Minggu, 18 Januari 2009 03:29
Jakarta | Harian Aceh—Kurang dari dua bulan setelah dilantik, Barack Obama akan menginjakkan kaki di Indonesia. Kecuali bernostalgia, dia berusaha mengambil simpati umat Islam. Itu bisa terjadi lewat cara pandang ekonominya. Barack Obama, Selasa (20/1), dilantik sebagai Presiden Amerika Serikat. Politisi Partai Demokrat itu jadi presiden kulit berwarna hitam pertama yang memimpin negara adidaya itu. Beruntung bagi Indonesia, Obama akan menjadikan ranah Nusantara ini sebagai salah satu negara awal yang dikunjunginya.
Obama rencananya akan datang ke Indonesia pada 2 Maret. Selain mengunjungi negara tempat tinggal dia di saat kecil, Obama juga akan mengambil simpati umat Islam dengan menghadiri Forum Ekonomi Islam Dunia (WIEF). Rencananya, Obama didaulat menjadi pembicara bersama Presiden Susilo Bambang Yudhoyono.
Kehadiran Obama tersebut diperkirakan bakal menjadi daya tarik tersendiri bagi even tahunan Islam yang sebelumnya digelar di Kuwait tersebut. Namun demikian, padatnya jadwal Presiden AS ke-44 tersebut membuat pihak panitia menyiapkan berbagai antisipasi. Termasuk bila Obama berhalangan datang.
Wakil Ketua Komite WIEF V, Tanri Abeng menjelaskan undangan kepada Obama untuk datang ke acara ini sudah dikirimkan. “Kalau tidak berhalangan, dia akan datang.
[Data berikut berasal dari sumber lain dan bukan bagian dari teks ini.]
(* ===== verification/TwoHashAll.v ===== *)
(** [evict_all] of the two-hash adapter, with the walk by buckets: when it
    ends, and what it leaves. *)
From stdpp Require Import gmap.
From S2P Require Import Prelude Fold LockTable BTreeNode BTreeNodeOps BTreeInterface LinearHashingNode LinearHashing Outcome HashInterface TwoBTree TwoBTreeInv TwoBTreeOps TwoHash TwoHashInv TwoHashEvict.
Import LockTable.Optimistic.
Local Open Scope Z_scope.

Section all.
Context {TH TC : Type} `{HashContract TH} `{HashContract TC} (hcfg : HashConfig).
Local Abbreviation cfg := (base hcfg).
Local Abbreviation psz := (sizeof_Payload cfg).
Local Abbreviation state := (TwoHash TH TC).
Context (Hsz : (1 <= psz <= 4000)%nat).
Context (Hhot : record_size (T := TH) = sizeof_Slot + 8 + Z.of_nat (S psz)).
Context (Hcold : record_size (T := TC) = sizeof_Slot + 8 + Z.of_nat psz).
Context (Hwalk : evict_by_records hcfg = false).
Implicit Types (s : state) (h c : kvmap) (d : Z).
Local Abbreviation buckets s := (ht_countBuckets (hot_hash_table s)).
Local Abbreviation bucket s kb := (bucket_of (hot_hash_table s) kb).

(** The buckets the clock has passed have no referenced records. *)
Definition swept_behind s h : Prop :=
  forall kb v tp, h !! kb = Some v -> decode cfg v = Some tp -> bucket s kb < clock_bucket s -> referenced tp = false.

(** There are no referenced records, and none behind the clock. *)
Definition moved_behind s h : Prop :=
  forall kb v tp, h !! kb = Some v -> decode cfg v = Some tp -> referenced tp = false /\ clock_bucket s <= bucket s kb.

(** [m] bunches are enough to empty the hot table: the clock has to get to the
    end, then around once to clear the reference bits and once more to move
    the records. *)
Definition due s h (m : nat) : Prop :=
  let rest := buckets s - clock_bucket s in
  rest + 2 * (buckets s + 1) <= Z.of_nat m \/
  swept_behind s h /\ rest + (buckets s + 1) <= Z.of_nat m \/
  moved_behind s h /\ rest <= Z.of_nat m.

Lemma swept_unreferenced tp : length (payload tp) = psz -> is_byte (bits tp) ->
  decode cfg (encode (clear_referenced tp)) = Some (clear_referenced tp) /\ referenced (clear_referenced tp) = false.
Proof.
  intros Hl Hb. split; [by apply decode_encode|]. by destruct (t_clear _ (byte_tag_ok tp Hb)) as (_ & _ & ?).
Qed.

Lemma due_step s h c d s' h' c' m :
  quiet hcfg s h c d -> (0 < size h)%nat -> due s h (S m) ->
  same_buckets (hot_hash_table s) (hot_hash_table s') ->
  (clock_bucket s = buckets s /\ clock_bucket s' = 0 /\ (size h <= size h')%nat /\
     (forall kb v, h' !! kb = Some v -> h !! kb = Some v) \/
   clock_bucket s < buckets s /\ clock_bucket s' = clock_bucket s + 1 /\
     swept hcfg (hot_hash_table s) (clock_bucket s) h h') ->
  due s' h' m.
Proof.
  intros [T M C _ _] Hs D [EB Eb] Hcase.
  assert (forall kb, 0 <= bucket s kb < buckets s) as Hbk by (intros kb; eapply bucket_of_bound, T).
  assert (exists kb v tp, h !! kb = Some v /\ decode cfg v = Some tp) as (kb0 & v0 & tp0 & Hv0 & Hd0).
  { destruct (map_choose h) as (k & v & Hv); [intros ->; rewrite map_size_empty in Hs; lia|].
    destruct (C _ _ Hv) as [tp Hd]. by exists k, v, tp. }
  unfold due. rewrite EB. destruct Hcase as [(Ec & Ec' & _ & Hsub)|(Lc & Ec' & W)]; rewrite Ec'.
  - destruct D as [D|[[I D]|[I D]]].
    + right. left. split; [|lia]. intros kb v tp _ _ L. rewrite Eb, Ec' in L. specialize (Hbk kb). lia.
    + right. right. split; [|lia]. intros kb v tp Hv Hd. rewrite Eb, Ec'. split; [|apply Hbk].
      apply (I kb v tp (Hsub _ _ Hv) Hd). rewrite Ec. apply Hbk.
    + exfalso. destruct (I kb0 v0 tp0 Hv0 Hd0) as [_ L]. specialize (Hbk kb0). lia.
  - assert (forall kb v' tp', h' !! kb = Some v' -> decode cfg v' = Some tp' ->
      h !! kb = Some v' /\ bucket s kb <> clock_bucket s \/
      referenced tp' = false /\ bucket s kb = clock_bucket s /\
      exists v tp, h !! kb = Some v /\ decode cfg v = Some tp /\ referenced tp = true) as W'.
    { intros kb v' tp' Hv' Hd'. destruct (W _ _ Hv') as (v & tp & Hv & Hd & [[Hne ->]|(E & R & ->)]); [by left|]. right.
      destruct (minv_hot_tp cfg Hsz _ _ _ _ _ M Hv Hd) as (_ & Hb & Hl & _).
      destruct (swept_unreferenced tp Hl Hb) as [Hd2 R2]. rewrite Hd2 in Hd'. injection Hd' as <-. eauto 10. }
    destruct D as [D|[[I D]|[I D]]]; [left; lia|right; left|right; right]; (split; [|lia]).
    + intros kb v tp Hv Hd L. rewrite Eb, Ec' in L. destruct (W' _ _ _ Hv Hd) as [[Hh Hne]|[R _]]; [|done].
      apply (I kb v tp Hh Hd). lia.
    + intros kb v tp Hv Hd. rewrite Eb, Ec'. destruct (W' _ _ _ Hv Hd) as [[Hh Hne]|(_ & _ & v1 & tp1 & Hv1 & Hd1 & R1)].
      * destruct (I kb v tp Hh Hd). split; [done|lia].
      * destruct (I kb v1 tp1 Hv1 Hd1). congruence.
Qed.

Lemma due_over s h c d : quiet hcfg s h c d -> due s h 0 -> h = ∅.
Proof.
  intros [T M C _ _] D. pose proof (buckets_bound _ _ (tb_hot _ _ _ _ T)) as HB. pose proof (tb_clock _ _ _ _ T) as Hc.
  destruct D as [D|[[_ D]|[I D]]]; [lia|lia|]. apply map_eq. intros kb. rewrite lookup_empty.
  destruct (h !! kb) as [v|] eqn:Hv; [|done]. destruct (C _ _ Hv) as [tp Hd]. destruct (I _ _ _ Hv Hd) as [_ L].
  pose proof (bucket_of_bound _ _ kb (tb_hot _ _ _ _ T)). lia.
Qed.

Lemma evict_all_due m : forall s h c,
  quiet hcfg s h c 0 -> due s h m ->
  safe (evict_all hcfg m s) (fun s' => exists c', quiet hcfg s' ∅ c' 0 /\ forall kb, c' !! kb = mview cfg h c kb).
Proof.
  induction m as [|m IH]; intros s h c Q D; cbn [evict_all]; rewrite (tb_items _ _ _ _ (qt_tabs _ _ _ _ _ Q)).
  - pose proof (due_over _ _ _ _ Q D) as ->. rewrite map_size_empty. cbn. by exists c.
  - destruct (Z.leb_spec (Z.of_nat (size h) + 0) 0) as [L|L].
    + assert (h = ∅) as -> by (apply map_size_empty_inv; lia). cbn. by exists c.
    + unfold evict_bunch. rewrite Hwalk. apply safe_bind.
      eapply safe_mono; [by apply (evict_a_bunch_buckets_ok hcfg Hsz Hhot Hcold s h c 0)|].
      intros s' (h' & c' & Q' & K & B & Hcase).
      eapply safe_mono; [apply (IH s' h' c' Q'), (due_step s h c 0 s' h' c' m Q); [lia|done..]|].
      intros s'' (c'' & Q'' & V). exists c''. split; [done|]. intros kb. rewrite V. apply K.
Qed.

(** With refused admissions counted, the loop never ends. *)
Lemma evict_all_drift m : forall s h c d, quiet hcfg s h c d -> 0 < d -> fails (evict_all hcfg m s).
Proof.
  induction m as [|m IH]; intros s h c d Q Hd; cbn [evict_all]; rewrite (tb_items _ _ _ _ (qt_tabs _ _ _ _ _ Q));
    (destruct (Z.leb_spec (Z.of_nat (size h) + d) 0); [lia|]); [done|].
  unfold evict_bunch. rewrite Hwalk. eapply fails_bind; [by apply (evict_a_bunch_buckets_ok hcfg Hsz Hhot Hcold s h c d)|].
  intros s1 (h' & c' & Q' & _). by eapply IH.
Qed.
End all.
Kalau tidak bisa, ya lewat teleconference,” katanya.
Tanri mengungkapkan, WIEF di Jakarta tahun ini merupakan penyelenggaraan yang kelima kali, setelah sebelumnya diadakan di Malaysia, Pakistan, Malaysia, dan Kuwait. Acara tersebut dibentuk sebagai sarana dialog melalui kerja sama bisnis antara pengusaha Muslim dan Non-Muslim dari seluruh dunia.
WIEF juga menjadi sarana untuk menyelesaikan masalah dan isu-isu penting dunia saat ini. “Obama akan menjadi pembicara di hari pertama,” tuturnya.
Sementara Ketua Komite WIFE, Dato Tun Musa Hitam mengatakan bahwa dalam kurun waktu empat bulan terakhir, perekonomian global sedang mengalami kemerosotan.
Kondisi ini sebagai akibat dari efek ekonomi domino, kontrol aset yang berlebihan, utang dalam jumlah besar, kemerosotan ekspor, serta pemberhentian tenaga kerja secara massal. “Kita akan bertukar pikiran, bagaimana krisis finansial dapat dihentikan,” lanjut mantan Wakil Perdana Menteri Malaysia itu.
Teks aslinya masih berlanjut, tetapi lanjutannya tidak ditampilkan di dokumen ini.